**Work item**. Provide nothing except how many lines of the data contain the word "writeChunk".

(Source records)
---+---

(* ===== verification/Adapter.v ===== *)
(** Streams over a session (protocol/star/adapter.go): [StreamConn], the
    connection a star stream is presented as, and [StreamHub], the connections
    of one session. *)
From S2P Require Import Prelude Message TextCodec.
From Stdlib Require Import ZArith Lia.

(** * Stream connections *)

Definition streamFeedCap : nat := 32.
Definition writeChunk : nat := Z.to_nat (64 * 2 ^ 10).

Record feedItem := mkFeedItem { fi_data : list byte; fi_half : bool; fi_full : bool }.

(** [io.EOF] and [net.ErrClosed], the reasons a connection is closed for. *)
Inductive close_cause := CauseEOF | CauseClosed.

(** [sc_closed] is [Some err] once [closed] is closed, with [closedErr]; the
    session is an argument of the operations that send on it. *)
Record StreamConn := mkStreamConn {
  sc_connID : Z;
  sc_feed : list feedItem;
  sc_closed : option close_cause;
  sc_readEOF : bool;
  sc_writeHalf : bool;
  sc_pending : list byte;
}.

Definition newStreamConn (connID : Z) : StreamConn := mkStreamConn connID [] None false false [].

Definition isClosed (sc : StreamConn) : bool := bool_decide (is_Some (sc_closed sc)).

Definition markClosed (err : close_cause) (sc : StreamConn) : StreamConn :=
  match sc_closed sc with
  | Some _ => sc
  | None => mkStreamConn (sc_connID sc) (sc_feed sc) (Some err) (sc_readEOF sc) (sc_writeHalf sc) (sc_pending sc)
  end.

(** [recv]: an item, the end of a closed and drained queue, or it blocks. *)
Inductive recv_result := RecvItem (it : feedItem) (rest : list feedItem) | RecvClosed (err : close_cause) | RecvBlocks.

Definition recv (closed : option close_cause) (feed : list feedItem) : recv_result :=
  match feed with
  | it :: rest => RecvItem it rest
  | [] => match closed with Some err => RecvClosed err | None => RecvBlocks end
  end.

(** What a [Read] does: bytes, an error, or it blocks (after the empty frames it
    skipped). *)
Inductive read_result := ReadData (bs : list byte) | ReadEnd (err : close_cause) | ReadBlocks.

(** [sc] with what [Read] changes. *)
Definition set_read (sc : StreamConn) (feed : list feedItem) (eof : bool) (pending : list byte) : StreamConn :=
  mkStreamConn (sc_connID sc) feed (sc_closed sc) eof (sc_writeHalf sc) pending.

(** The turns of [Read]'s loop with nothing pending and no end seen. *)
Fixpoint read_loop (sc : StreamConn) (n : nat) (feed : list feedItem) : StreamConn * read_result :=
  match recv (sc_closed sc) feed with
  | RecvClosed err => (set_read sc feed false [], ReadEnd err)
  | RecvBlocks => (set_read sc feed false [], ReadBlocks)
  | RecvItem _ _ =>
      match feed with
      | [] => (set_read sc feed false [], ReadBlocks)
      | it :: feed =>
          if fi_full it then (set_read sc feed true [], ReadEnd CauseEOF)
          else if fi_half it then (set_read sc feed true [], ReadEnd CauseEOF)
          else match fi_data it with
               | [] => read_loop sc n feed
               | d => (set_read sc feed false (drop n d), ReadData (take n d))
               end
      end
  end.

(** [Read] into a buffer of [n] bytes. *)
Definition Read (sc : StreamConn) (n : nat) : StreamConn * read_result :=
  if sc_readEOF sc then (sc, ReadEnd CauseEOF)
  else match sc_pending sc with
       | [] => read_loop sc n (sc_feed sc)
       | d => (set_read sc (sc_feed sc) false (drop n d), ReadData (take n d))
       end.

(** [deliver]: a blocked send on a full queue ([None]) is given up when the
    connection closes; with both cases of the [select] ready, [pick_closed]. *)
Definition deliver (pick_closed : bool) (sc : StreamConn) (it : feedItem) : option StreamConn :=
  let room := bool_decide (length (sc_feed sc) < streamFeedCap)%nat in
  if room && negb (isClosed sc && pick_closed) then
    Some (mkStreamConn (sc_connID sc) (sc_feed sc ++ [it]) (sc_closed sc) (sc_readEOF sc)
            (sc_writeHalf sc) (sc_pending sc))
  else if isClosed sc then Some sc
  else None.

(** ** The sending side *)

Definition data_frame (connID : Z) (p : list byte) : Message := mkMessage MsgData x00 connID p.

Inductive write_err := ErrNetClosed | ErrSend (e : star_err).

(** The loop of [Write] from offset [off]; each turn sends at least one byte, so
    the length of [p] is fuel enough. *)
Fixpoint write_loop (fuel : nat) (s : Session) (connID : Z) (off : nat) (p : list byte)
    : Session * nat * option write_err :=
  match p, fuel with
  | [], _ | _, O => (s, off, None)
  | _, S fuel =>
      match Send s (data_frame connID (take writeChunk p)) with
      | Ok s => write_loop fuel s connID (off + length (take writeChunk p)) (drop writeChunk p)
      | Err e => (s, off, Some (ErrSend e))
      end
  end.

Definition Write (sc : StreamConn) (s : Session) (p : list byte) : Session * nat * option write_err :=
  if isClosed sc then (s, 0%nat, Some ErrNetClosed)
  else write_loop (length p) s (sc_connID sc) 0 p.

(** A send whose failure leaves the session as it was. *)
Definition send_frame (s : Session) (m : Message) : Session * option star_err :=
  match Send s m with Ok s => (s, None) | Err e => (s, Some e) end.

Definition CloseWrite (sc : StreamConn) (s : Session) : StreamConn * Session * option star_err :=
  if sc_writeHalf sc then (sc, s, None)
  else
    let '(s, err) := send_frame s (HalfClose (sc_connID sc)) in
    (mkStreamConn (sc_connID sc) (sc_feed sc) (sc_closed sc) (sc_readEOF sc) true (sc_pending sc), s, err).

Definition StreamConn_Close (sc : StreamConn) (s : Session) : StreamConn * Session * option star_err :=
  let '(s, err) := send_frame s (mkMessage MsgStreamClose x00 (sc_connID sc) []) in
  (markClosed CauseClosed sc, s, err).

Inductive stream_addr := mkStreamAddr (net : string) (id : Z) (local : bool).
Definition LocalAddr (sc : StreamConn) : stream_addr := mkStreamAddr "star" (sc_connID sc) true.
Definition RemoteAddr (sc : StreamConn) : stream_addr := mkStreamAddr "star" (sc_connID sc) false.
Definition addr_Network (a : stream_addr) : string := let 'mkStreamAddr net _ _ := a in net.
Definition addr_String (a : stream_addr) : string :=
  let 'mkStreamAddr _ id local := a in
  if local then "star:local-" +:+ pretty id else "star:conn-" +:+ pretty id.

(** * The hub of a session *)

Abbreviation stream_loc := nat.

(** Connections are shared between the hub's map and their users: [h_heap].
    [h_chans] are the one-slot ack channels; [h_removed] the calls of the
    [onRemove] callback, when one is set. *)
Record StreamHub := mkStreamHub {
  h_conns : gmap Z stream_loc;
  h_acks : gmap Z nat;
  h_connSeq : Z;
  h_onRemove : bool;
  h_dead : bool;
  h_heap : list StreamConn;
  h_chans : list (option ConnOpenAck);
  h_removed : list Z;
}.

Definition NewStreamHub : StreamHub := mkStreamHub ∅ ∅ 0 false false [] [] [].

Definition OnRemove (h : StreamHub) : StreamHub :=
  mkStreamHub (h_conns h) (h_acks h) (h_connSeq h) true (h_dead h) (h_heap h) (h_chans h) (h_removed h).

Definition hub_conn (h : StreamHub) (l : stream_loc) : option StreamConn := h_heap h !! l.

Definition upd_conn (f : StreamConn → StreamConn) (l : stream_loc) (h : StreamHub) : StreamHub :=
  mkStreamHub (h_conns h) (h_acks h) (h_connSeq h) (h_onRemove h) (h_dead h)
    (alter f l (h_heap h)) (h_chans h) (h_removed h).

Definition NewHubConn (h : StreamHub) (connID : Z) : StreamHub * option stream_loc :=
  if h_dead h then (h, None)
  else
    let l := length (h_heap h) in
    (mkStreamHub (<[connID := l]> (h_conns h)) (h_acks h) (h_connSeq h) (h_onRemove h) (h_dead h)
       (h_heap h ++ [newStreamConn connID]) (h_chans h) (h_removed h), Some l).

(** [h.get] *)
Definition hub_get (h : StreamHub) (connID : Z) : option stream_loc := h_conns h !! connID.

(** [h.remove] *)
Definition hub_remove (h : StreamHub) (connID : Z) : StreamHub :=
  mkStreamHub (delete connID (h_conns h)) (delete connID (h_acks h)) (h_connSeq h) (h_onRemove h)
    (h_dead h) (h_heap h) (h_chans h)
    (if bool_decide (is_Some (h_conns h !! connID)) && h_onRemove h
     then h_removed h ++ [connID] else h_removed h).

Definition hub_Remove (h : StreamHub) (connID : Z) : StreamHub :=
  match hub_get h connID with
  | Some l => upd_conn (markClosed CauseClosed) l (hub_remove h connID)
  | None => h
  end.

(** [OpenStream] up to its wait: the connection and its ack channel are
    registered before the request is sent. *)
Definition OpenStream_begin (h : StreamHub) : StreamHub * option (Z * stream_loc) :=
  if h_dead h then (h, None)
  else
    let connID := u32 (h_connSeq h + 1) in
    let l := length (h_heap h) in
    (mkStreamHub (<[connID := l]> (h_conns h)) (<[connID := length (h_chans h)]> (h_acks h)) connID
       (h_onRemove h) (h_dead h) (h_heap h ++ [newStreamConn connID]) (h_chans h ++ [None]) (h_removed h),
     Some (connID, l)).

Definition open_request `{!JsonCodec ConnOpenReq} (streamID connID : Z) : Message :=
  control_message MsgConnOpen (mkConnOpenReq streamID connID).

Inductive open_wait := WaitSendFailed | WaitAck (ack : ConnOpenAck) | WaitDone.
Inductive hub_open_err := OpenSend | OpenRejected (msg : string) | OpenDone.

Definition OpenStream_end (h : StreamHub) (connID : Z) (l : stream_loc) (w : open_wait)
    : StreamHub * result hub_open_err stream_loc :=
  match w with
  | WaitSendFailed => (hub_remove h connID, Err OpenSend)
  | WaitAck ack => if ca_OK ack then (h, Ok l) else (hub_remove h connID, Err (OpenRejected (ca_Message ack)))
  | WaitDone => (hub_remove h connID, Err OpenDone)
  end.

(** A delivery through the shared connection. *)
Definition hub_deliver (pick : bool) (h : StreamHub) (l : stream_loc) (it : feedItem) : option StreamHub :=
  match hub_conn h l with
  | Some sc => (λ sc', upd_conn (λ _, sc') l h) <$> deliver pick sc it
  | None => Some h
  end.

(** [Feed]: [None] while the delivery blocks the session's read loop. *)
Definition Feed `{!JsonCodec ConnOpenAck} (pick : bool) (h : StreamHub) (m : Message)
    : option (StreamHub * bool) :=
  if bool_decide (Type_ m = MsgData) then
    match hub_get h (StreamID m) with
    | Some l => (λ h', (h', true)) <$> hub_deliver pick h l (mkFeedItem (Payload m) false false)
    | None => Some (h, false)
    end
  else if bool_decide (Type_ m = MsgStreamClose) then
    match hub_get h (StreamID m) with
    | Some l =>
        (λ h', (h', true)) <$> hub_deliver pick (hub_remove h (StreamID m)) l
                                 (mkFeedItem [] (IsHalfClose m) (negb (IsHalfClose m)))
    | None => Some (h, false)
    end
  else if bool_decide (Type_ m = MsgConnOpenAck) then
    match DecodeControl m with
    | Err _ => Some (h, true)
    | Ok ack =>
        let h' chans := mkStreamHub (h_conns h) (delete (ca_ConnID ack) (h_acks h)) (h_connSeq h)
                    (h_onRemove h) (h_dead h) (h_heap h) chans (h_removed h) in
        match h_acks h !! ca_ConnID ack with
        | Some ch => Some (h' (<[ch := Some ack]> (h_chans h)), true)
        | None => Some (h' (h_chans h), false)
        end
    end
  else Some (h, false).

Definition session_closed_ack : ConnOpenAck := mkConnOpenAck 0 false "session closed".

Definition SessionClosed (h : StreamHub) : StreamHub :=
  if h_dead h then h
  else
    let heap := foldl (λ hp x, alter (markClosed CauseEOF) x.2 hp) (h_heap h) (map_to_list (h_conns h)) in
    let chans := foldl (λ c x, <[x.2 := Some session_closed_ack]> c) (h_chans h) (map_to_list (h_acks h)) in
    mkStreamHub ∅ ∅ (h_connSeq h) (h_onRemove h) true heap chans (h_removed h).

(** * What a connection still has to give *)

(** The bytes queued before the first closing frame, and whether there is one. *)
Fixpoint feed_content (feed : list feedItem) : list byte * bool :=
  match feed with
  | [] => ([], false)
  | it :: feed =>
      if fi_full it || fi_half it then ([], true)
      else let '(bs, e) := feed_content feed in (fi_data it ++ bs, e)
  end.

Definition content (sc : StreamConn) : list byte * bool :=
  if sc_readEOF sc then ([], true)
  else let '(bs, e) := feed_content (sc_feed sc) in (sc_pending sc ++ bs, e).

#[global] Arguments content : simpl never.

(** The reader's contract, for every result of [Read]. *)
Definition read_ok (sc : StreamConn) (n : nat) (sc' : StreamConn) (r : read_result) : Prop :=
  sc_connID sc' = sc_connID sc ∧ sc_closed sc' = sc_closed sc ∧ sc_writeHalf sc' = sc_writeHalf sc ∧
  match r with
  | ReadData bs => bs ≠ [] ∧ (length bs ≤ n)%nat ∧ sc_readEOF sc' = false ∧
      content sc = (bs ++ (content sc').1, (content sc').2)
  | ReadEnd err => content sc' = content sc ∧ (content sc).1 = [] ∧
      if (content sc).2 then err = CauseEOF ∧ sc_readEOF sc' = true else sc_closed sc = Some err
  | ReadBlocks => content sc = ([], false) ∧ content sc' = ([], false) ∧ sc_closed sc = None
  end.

---+---

**Output for this task**. 3